El primer escenario hay que tacharlo. Claramente el Gobierno prioriza la próxima elección. Pero también sabe que si pifia en el intento de maximizar el corto plazo el riesgo de inestabilidad financiera está presente. De ahí el zigzag en las decisiones que va tomando una coalición de gobierno diversa, cuya prioridad es que no se rompa y lleguen juntos a la elección.
La principal válvula de escape de las inconsistencias, es la brecha cambiaria.
De momento, ésta está desacoplada de los precios de los bonos en dólares, que lejos de haber incorporado el resultado de un canje sin holdouts en un mundo hiperlíquido, siguen en valores cercanos a los de recupero (entre u$s 35 y u$s 40 cada 100 de valor nominal) aún cuando el riego de default sin vencimientos a la vista es mínimo hasta 2024. En alguna medida, la intervención vía cambios regulatorios en la operatoria del contado con liquidación sumados a la intervención directa vía venta de reservas en ese mercado permite en la transición mantener este desacople.

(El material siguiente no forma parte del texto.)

(** * SimplePrognoz: the data-preparation pipeline of [neuralprophet]

    A shallow embedding of [neuralprophet/df_utils.py] and
    [neuralprophet/time_dataset.py]: validation of a raw series table,
    estimation and application of scale parameters, the train/validation
    split, Fourier seasonality features and the sliding-window tabularizer.

    Conventions of the embedding.
    - A Python [int] is a [Z]; [range], slices and [int()] follow Python,
      negative arguments included.
    - A [float64] is a real number, or one of the IEEE special values
      (infinities, NaN).  Arithmetic on finite values is exact: rounding,
      overflow and signed zeros are not represented.  The one place
      where an integer is read off a float, the product in [split_df], is
      computed in double precision: there the rounding is kept.
    - A [datetime64[ns]] value is its count of nanoseconds since
      1970-01-01, or NaT ([None]); a [Timedelta] likewise.
    - A pandas table is an index, an index name and named, typed columns.
    - A raised exception is the left injection of a sum. *)

From Stdlib Require Import Reals ZArith String DecimalString Bool Lia Lra.
From Stdlib Require Import List Permutation Sorted.
Import ListNotations.
(** * Scroll-driven camera timeline: configuration, controllers and easing helpers

    A shallow embedding of
    - [src/config/scenes.config.ts]        (module [Config]),
    - [src/3d/controllers/CameraController.ts] (module [CameraController]),
    - [src/hooks/useScrollAnimation.ts]    (module [ScrollAnimation]),
    - the easing / range helpers           (module [Animations]),
    - the WebGL capability detection       (module [WebGL]),
    - the [useResponsive] hook             (module [Responsive]),
    - the glove components' frame motion   (module [Glove]).

    Numbers.  A JavaScript [number] is idealised as an exact number: the
    timeline files only compare, add and scale decimal literals, and are
    embedded over the rationals [Q], so every definition there evaluates;
    the easing helpers call [Math.sin] and [Math.pow] with a real exponent,
    and are embedded over the reals [R].  Rounding of IEEE doubles and NaN
    are outside the model. *)

From Stdlib Require Import ZArith QArith Qminmax List String Bool Lia.
From Stdlib Require Import Reals Psatz.
Import ListNotations.

Set Implicit Arguments.

(** ** JavaScript helpers *)

Module Js.

(** [a < b] and [a >= b] on numbers. *)
Definition ltb (a b : Q) : bool := negb (Qle_bool b a).
Definition geb (a b : Q) : bool := Qle_bool b a.

(** [Array.prototype.findIndex]: index of the first element satisfying
    the predicate, [-1] when there is none. *)
Fixpoint findIndexFrom {A : Type} (f : A -> bool) (l : list A) (i : Z) : Z :=
  match l with
  | [] => (-1)%Z
  | x :: r => if f x then i else findIndexFrom f r (i + 1)
  end.

Definition findIndex {A : Type} (f : A -> bool) (l : list A) : Z :=
  findIndexFrom f l 0.

End Js.

(** ** [src/config/scenes.config.ts] *)

Module Config.

Definition Vector3Tuple : Type := (Q * Q * Q)%type.
Definition EulerTuple : Type := (Q * Q * Q)%type.

Record CameraKeyframe : Type := {
  position : Vector3Tuple;
  rotation : EulerTuple;
  fov : option Q
}.

(** The [camera: { start, end }] member of a scene. *)
Record CameraRange : Type := {
  start : CameraKeyframe;
  end_ : CameraKeyframe
}.

Record SceneConfig : Type := {
  id : string;
  name : string;
  scrollStart : Q;
  scrollEnd : Q;
  duration : Q;
  camera : CameraRange;
  easing : string;
  description : string
}.

Definition SCENE_TIMELINE : list SceneConfig := [
  {| id := "hero";
     name := "Hero Introduction";
     scrollStart := 0;
     scrollEnd := 0.2;
     duration := 1.2;
     camera := {|
       start := {| position := (0, 0, 5); rotation := (0, 0, 0); fov := None |};
       end_ := {| position := (0, 0, 5); rotation := (0, 0, 0); fov := None |} |};
     easing := "power1.inOut";
     description := "Static establishing shot - let the model speak for itself" |};
  {| id := "gesture-flow";
     name := "Gesture to Voice Flow";
     scrollStart := 0.2;
     scrollEnd := 0.5;
     duration := 2.0;
     camera := {|
       start := {| position := (0, 0, 5); rotation := (0, 0, 0); fov := None |};
       end_ := {| position := (0, 0.2, 2.8); rotation := (0, 0.08, 0); fov := None |} |};
     easing := "power1.inOut";
     description := "Slow dolly in - intentional approach to show sensor detail" |};
  {| id := "technology";
     name := "Technology Architecture";
     scrollStart := 0.5;
     scrollEnd := 0.7;
     duration := 1.5;
     camera := {|
       start := {| position := (0, 0.2, 2.8); rotation := (0, 0.08, 0); fov := None |};
       end_ := {| position := (2.5, 1.5, 4); rotation := (-0.15, -0.25, 0); fov := None |} |};
     easing := "power1.inOut";
     description := "Heavier orbit movement - reveals the full system" |};
  {| id := "impact";
     name := "Social Impact";
     scrollStart := 0.7;
     scrollEnd := 0.9;
     duration := 1.3;
     camera := {|
       start := {| position := (2.5, 1.5, 4); rotation := (-0.15, -0.25, 0); fov := None |};
       end_ := {| position := (0, 0.8, 6); rotation := (-0.05, 0, 0); fov := None |} |};
     easing := "power1.out";
     description := "Pull back with stillness - moment of calm for the message" |};
  {| id := "closing";
     name := "Call to Action";
     scrollStart := 0.9;
     scrollEnd := 1.0;
     duration := 0.8;
     camera := {|
       start := {| position := (0, 0.8, 6); rotation := (-0.05, 0, 0); fov := None |};
       end_ := {| position := (0, 0.3, 4.5); rotation := (0, 0, 0); fov := None |} |};
     easing := "power1.inOut";
     description := "Final resting position - confident ending" |}
]%Q.

Record ScrollConfig : Type := {
  scrubAmount : Q;
  triggerElement : string;
  triggerStart : string;
  triggerEnd : string
}.

Definition SCROLL_CONFIG : ScrollConfig :=
  {| scrubAmount := 2;
     triggerElement := "#scroll-container";
     triggerStart := "top top";
     triggerEnd := "bottom bottom" |}.

End Config.

(** ** The gsap calls made by the two hooks

    gsap is a third-party dependency; only the calls the hooks make are
    modelled, with the behaviour its documentation gives them:
    - [tl.to(target, {..., duration, ease}, position)] adds to the timeline
      a tween that starts at time [position], lasts [duration], and moves
      the listed properties of [target] from the values they have when the
      tween starts to the listed values, along the named ease;
    - a timeline driven by a scrubbed [ScrollTrigger] has its playhead at
      [progress * tl.duration()] once the scrub has caught up with the
      scroll position (the catch-up itself, [scrub] seconds of wall-clock
      time, is not modelled). *)

Module Gsap.
Import Config.

(** The mutable [THREE.PerspectiveCamera] fields that are animated. *)
Record Camera : Type := {
  cam_position : Vector3Tuple;
  cam_rotation : EulerTuple;
  cam_fov : Q
}.

(** Target object and destination values of one [tl.to] call. *)
Inductive TweenVars : Type :=
| ToPosition (x y z : option Q)   (* tl.to(camera.position, {x?, y?, z?, ...}) *)
| ToRotation (x y z : option Q)   (* tl.to(camera.rotation, {x?, y?, z?, ...}) *)
| ToFov (f : Q).                  (* tl.to(camera, {fov, ...}) *)

Record Tween : Type := {
  vars : TweenVars;
  tw_duration : Q;
  tw_ease : string;
  tw_at : Q
}.

Definition Timeline : Type := list Tween.

Definition to (tl : Timeline) (v : TweenVars) (duration : Q) (ease : string)
    (position : Q) : Timeline :=
  tl ++ [ {| vars := v; tw_duration := duration; tw_ease := ease; tw_at := position |} ].

(** [tl.duration()]: the latest end of a child tween. *)
Definition totalDuration (tl : Timeline) : Q :=
  fold_left (fun m tw => Qmax m (tw_at tw + tw_duration tw)) tl 0%Q.

(** The [powerN] family: [in] is [p ^ (N+1)], [out] and [inOut] derive
    from it. *)
Definition easeOut (easeIn : Q -> Q) (p : Q) : Q := 1 - easeIn (1 - p).
Definition easeInOut (easeIn : Q -> Q) (p : Q) : Q :=
  if Js.ltb p 0.5 then easeIn (p * 2) / 2 else 1 - easeIn ((1 - p) * 2) / 2.

Definition power1 (p : Q) : Q := p * p.
Definition power2 (p : Q) : Q := p * p * p.

(** Ease names used by the hooks; any other name falls back to gsap's
    default ease, [power1.out]. *)
Definition parseEase (name : string) : Q -> Q :=
  if String.eqb name "none" then (fun p => p)
  else if String.eqb name "power1.in" then power1
  else if String.eqb name "power1.out" then easeOut power1
  else if String.eqb name "power1.inOut" then easeInOut power1
  else if String.eqb name "power2.in" then power2
  else if String.eqb name "power2.out" then easeOut power2
  else if String.eqb name "power2.inOut" then easeInOut power2
  else easeOut power1.

(** Fraction of the tween that has elapsed at playhead [time]. *)
Definition ratio (tw : Tween) (time : Q) : Q :=
  if Qle_bool (tw_duration tw) 0 then 1
  else Qmin (Qmax ((time - tw_at tw) / tw_duration tw) 0) 1.

Definition lerp (a b e : Q) : Q := a + (b - a) * e.

(** A property the tween does not list keeps its value. *)
Definition lerpTo (a : Q) (b : option Q) (e : Q) : Q :=
  match b with
  | Some v => lerp a v e
  | None => a
  end.

(** One tween at playhead [time]; [c] holds the values left by the
    tweens placed before it. *)
Definition renderTween (time : Q) (c : Camera) (tw : Tween) : Camera :=
  if Js.ltb time (tw_at tw) then c
  else
    let e := parseEase (tw_ease tw) (ratio tw time) in
    match vars tw with
    | ToPosition x y z =>
        let '(px, py, pz) := cam_position c in
        {| cam_position := (lerpTo px x e, lerpTo py y e, lerpTo pz z e);
           cam_rotation := cam_rotation c;
           cam_fov := cam_fov c |}
    | ToRotation x y z =>
        let '(rx, ry, rz) := cam_rotation c in
        {| cam_position := cam_position c;
           cam_rotation := (lerpTo rx x e, lerpTo ry y e, lerpTo rz z e);
           cam_fov := cam_fov c |}
    | ToFov f =>
        {| cam_position := cam_position c;
           cam_rotation := cam_rotation c;
           cam_fov := lerp (cam_fov c) f e |}
    end.

Definition render (tl : Timeline) (time : Q) (c : Camera) : Camera :=
  fold_left (renderTween time) tl c.

(** Pose shown for scroll progress [progress]. *)
Definition scrubbed (tl : Timeline) (progress : Q) (c : Camera) : Camera :=
  render tl (progress * totalDuration tl) c.

End Gsap.

(** ** The consumer's side of a hook

    [S] is the state of whoever passed [onSceneChange]; invoking the
    callback with a scene index transforms that state.  The camera is the
    object handed to the hook, absent when the prop is [null]. *)

Section Hooks.

Variable S : Type.

Definition Callback : Type := Z -> S -> S.

Record World : Type := {
  cam : option Gsap.Camera;
  consumer : S
}.

(** What an effect leaves registered: the timeline, the pose the camera
    had when it was built, and the [onUpdate] handler of its
    [ScrollTrigger]. *)
Record Engine : Type := {
  timeline : Gsap.Timeline;
  pose0 : Gsap.Camera;
  handler : Q -> S -> S
}.

(** One progress notification from the scroll trigger.  With no engine
    registered nothing is subscribed and nothing happens. *)
Definition notify (e : option Engine) (w : World) (progress : Q) : World :=
  match e with
  | None => w
  | Some eng =>
      {| cam := Some (Gsap.scrubbed (timeline eng) progress (pose0 eng));
         consumer := handler eng progress (consumer w) |}
  end.

Definition run (e : option Engine) (ps : list Q) (w : World) : World :=
  fold_left (notify e) ps w.

End Hooks.

(** ** [src/3d/controllers/CameraController.ts] *)

Module CameraController.
Import Config.

Section WithConsumer.

Variable S : Type.

(** The predicate handed to [findIndex]. *)
Definition inScene (progress : Q) (scene : SceneConfig) : bool :=
  Js.geb progress (scrollStart scene) && Js.ltb progress (scrollEnd scene).

Definition currentScene (scenes : list SceneConfig) (progress : Q) : Z :=
  Js.findIndex (inScene progress) scenes.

Si el BCRA puede comprar dólares en el MULC sin pisar de más las importaciones y sin generarse una disrupción financiera por el intento forzado de refinanciar la deuda de provincias y empresas, tiene algún margen para seguir interviniendo de esta forma en la brecha. Haber llegado hasta mediados de febrero los envalentona pensando en que abril y hasta julio están los dólares de la cosecha.
En cualquier caso, el esquema es en exceso cortoplacista y aún si llega, va a requerir un cambio después de octubre. A diferencia del cepo anterior, donde el “estabilizador” eran los dólares en las reservas, esta vez dependemos de los dólares del “flujo” para que no se desestabilice. Y los dólares del flujo dependen de la suerte (el precio de la soja o que el FMI emita finalmente Degs), del riesgo de inconsistencia nominal que puedan generar entre el manejo del dólar y la tasa y fundamentalmente de que no se coordine un conflicto que postergue la salida de la cosecha. De ahí que la amenaza de más retenciones al campo para que limiten la suba en los precios de los alimentos, duren apenas un fin de semana.
El escenario puede llamarse zigzag, manejando en el barro o cortando clavos, como guste. Lo que queda claro es que cuanto mayores los grados de libertad para avanzar en un esquema de estabilización, mayor el incentivo de la política a seguir forzando el corto plazo. Frente a este esquema de decisiones, lo único estable en la Argentina es la decadencia.